===== Material provided =====

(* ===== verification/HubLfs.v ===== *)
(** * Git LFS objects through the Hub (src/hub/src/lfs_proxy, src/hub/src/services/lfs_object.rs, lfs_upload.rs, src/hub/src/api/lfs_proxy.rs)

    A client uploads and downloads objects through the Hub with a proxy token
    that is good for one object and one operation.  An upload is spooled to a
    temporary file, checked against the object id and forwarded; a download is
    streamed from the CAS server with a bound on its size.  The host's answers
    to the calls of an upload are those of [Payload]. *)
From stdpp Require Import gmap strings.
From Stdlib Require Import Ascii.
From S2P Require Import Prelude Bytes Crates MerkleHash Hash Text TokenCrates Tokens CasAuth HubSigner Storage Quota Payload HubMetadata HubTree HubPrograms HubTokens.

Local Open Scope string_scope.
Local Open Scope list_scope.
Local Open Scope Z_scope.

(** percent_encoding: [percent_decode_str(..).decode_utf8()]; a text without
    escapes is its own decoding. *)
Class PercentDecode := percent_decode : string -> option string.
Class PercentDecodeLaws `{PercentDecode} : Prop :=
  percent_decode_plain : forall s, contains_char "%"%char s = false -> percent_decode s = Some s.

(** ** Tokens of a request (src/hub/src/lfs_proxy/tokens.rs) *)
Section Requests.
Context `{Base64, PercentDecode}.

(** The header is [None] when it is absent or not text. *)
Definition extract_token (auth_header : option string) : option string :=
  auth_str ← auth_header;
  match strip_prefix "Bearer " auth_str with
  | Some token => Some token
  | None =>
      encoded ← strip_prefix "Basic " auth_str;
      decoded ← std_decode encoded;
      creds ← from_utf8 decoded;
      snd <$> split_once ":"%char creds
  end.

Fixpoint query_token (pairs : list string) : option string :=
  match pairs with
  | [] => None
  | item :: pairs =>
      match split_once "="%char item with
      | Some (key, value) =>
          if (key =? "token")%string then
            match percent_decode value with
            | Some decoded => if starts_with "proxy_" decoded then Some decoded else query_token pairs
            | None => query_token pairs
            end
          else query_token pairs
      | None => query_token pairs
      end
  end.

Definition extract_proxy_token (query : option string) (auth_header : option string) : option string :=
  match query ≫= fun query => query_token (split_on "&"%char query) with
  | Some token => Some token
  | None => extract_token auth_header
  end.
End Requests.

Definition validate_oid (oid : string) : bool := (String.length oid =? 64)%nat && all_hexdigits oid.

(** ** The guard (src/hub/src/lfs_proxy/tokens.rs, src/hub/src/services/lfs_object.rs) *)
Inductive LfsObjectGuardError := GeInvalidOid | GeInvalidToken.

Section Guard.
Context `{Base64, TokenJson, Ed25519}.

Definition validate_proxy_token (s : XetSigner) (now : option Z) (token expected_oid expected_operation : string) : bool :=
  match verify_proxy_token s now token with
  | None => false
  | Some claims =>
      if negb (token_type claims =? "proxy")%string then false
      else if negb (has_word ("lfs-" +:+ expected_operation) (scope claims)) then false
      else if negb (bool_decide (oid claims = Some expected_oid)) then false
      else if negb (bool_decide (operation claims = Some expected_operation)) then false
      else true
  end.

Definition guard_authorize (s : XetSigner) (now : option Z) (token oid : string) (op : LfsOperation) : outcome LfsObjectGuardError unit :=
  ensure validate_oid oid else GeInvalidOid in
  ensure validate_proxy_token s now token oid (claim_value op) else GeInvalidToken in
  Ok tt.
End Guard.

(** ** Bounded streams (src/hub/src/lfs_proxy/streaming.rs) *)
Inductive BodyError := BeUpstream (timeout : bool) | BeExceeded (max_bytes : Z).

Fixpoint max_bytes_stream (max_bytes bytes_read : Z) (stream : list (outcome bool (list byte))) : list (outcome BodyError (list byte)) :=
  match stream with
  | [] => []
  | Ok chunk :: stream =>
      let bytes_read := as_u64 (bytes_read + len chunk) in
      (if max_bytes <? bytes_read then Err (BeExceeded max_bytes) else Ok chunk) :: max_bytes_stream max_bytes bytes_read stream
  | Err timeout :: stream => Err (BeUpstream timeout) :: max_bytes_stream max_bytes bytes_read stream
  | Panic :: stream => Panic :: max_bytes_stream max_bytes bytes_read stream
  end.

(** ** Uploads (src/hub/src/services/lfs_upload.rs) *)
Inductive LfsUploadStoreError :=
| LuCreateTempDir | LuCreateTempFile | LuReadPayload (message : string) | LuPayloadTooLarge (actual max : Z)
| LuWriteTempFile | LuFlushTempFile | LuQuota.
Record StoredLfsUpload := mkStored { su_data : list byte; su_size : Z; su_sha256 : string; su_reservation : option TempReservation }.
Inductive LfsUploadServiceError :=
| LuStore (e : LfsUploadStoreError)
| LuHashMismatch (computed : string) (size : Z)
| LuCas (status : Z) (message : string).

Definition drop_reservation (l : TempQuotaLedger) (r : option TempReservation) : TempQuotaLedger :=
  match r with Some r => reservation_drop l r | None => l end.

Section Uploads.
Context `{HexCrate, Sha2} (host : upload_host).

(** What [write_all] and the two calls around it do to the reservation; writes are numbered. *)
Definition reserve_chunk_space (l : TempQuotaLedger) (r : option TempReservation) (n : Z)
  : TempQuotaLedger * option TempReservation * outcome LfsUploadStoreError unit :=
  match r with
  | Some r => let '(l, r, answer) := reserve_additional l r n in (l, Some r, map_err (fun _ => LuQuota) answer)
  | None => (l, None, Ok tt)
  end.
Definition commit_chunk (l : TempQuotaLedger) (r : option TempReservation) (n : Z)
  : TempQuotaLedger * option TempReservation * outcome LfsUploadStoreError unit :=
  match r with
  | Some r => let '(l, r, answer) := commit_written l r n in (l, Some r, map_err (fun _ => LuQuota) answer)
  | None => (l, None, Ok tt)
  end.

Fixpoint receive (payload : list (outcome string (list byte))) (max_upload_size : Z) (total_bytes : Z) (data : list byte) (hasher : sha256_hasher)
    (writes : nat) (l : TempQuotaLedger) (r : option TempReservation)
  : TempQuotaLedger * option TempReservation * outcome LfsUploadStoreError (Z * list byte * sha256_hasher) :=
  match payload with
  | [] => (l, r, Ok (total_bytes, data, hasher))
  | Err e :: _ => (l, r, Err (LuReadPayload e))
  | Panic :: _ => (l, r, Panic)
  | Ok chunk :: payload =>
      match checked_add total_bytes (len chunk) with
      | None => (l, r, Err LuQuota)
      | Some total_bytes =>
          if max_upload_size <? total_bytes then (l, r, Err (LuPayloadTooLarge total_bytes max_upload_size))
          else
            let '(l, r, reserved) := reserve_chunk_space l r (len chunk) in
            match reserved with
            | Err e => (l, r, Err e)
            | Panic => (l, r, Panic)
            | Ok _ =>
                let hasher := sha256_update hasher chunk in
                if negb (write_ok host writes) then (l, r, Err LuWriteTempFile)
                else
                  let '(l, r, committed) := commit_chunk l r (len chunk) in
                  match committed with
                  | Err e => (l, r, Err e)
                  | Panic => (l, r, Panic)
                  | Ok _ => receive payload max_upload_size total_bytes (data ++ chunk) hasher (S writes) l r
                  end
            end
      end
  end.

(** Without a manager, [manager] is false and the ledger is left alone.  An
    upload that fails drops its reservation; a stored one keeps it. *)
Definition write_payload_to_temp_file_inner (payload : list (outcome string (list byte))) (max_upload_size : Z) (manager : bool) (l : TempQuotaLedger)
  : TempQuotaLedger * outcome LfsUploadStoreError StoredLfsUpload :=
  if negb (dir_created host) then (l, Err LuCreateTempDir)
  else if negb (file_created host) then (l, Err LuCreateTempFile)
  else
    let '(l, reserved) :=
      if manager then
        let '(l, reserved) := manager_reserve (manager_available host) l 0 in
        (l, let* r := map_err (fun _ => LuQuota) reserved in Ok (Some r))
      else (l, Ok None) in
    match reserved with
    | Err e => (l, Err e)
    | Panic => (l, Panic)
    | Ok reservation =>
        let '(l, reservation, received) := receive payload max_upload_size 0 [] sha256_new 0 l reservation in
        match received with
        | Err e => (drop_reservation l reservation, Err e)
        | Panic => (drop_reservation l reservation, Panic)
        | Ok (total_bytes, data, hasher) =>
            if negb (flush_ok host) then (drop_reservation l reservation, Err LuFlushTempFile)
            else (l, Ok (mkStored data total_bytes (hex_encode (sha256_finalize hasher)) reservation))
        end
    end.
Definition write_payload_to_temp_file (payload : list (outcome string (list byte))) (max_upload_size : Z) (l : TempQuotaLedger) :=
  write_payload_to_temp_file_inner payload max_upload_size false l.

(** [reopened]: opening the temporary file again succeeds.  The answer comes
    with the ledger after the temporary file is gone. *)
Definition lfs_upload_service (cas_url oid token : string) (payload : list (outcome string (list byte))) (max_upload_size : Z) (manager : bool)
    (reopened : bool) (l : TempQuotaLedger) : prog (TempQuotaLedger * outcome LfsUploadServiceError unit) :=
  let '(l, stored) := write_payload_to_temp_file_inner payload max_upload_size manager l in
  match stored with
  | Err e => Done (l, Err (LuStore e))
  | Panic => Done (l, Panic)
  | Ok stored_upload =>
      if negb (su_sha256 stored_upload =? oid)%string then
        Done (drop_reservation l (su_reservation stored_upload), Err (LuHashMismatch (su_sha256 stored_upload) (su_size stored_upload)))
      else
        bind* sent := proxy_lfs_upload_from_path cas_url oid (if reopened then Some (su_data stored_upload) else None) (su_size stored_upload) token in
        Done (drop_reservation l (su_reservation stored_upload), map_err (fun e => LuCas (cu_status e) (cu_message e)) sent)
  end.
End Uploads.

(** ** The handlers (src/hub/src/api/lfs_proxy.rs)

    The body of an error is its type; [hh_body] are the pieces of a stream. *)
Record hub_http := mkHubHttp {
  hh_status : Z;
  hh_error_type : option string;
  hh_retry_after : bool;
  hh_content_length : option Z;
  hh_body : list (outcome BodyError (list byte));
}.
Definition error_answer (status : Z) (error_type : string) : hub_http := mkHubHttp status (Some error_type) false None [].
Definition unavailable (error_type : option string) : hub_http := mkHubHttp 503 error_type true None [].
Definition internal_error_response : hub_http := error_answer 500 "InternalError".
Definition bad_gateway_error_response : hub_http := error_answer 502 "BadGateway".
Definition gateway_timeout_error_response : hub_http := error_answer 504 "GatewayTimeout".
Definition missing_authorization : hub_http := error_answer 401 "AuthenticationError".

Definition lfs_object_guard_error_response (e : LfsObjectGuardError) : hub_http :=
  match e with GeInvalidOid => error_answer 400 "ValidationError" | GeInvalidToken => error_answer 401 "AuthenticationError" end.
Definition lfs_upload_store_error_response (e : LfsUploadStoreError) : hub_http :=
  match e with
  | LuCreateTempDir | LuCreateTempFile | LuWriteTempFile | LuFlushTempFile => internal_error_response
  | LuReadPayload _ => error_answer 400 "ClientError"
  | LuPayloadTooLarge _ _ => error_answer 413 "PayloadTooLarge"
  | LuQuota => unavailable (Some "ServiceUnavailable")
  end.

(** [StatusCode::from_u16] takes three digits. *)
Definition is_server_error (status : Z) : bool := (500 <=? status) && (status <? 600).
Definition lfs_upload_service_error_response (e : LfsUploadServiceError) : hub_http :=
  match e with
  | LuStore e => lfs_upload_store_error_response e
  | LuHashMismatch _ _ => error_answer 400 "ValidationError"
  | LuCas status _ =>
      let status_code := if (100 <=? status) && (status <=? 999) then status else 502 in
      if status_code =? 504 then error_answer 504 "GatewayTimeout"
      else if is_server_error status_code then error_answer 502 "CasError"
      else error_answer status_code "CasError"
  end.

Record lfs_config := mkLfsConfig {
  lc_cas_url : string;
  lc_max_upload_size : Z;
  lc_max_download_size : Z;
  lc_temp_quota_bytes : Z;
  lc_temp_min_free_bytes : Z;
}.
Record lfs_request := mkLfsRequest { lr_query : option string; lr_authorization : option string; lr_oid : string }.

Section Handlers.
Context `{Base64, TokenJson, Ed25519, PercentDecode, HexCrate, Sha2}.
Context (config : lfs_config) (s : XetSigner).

=====

Beginning at the line containing "LuHashMismatch _ _", repeat each line exactly through the last line of the entries, and include no other lines.

  | LuHashMismatch _ _ => error_answer 400 "ValidationError"
  | LuCas status _ =>
      let status_code := if (100 <=? status) && (status <=? 999) then status else 502 in
      if status_code =? 504 then error_answer 504 "GatewayTimeout"
      else if is_server_error status_code then error_answer 502 "CasError"
      else error_answer status_code "CasError"
  end.

Record lfs_config := mkLfsConfig {
  lc_cas_url : string;
  lc_max_upload_size : Z;
  lc_max_download_size : Z;
  lc_temp_quota_bytes : Z;
  lc_temp_min_free_bytes : Z;
}.
Record lfs_request := mkLfsRequest { lr_query : option string; lr_authorization : option string; lr_oid : string }.

Section Handlers.
Context `{Base64, TokenJson, Ed25519, PercentDecode, HexCrate, Sha2}.
Context (config : lfs_config) (s : XetSigner).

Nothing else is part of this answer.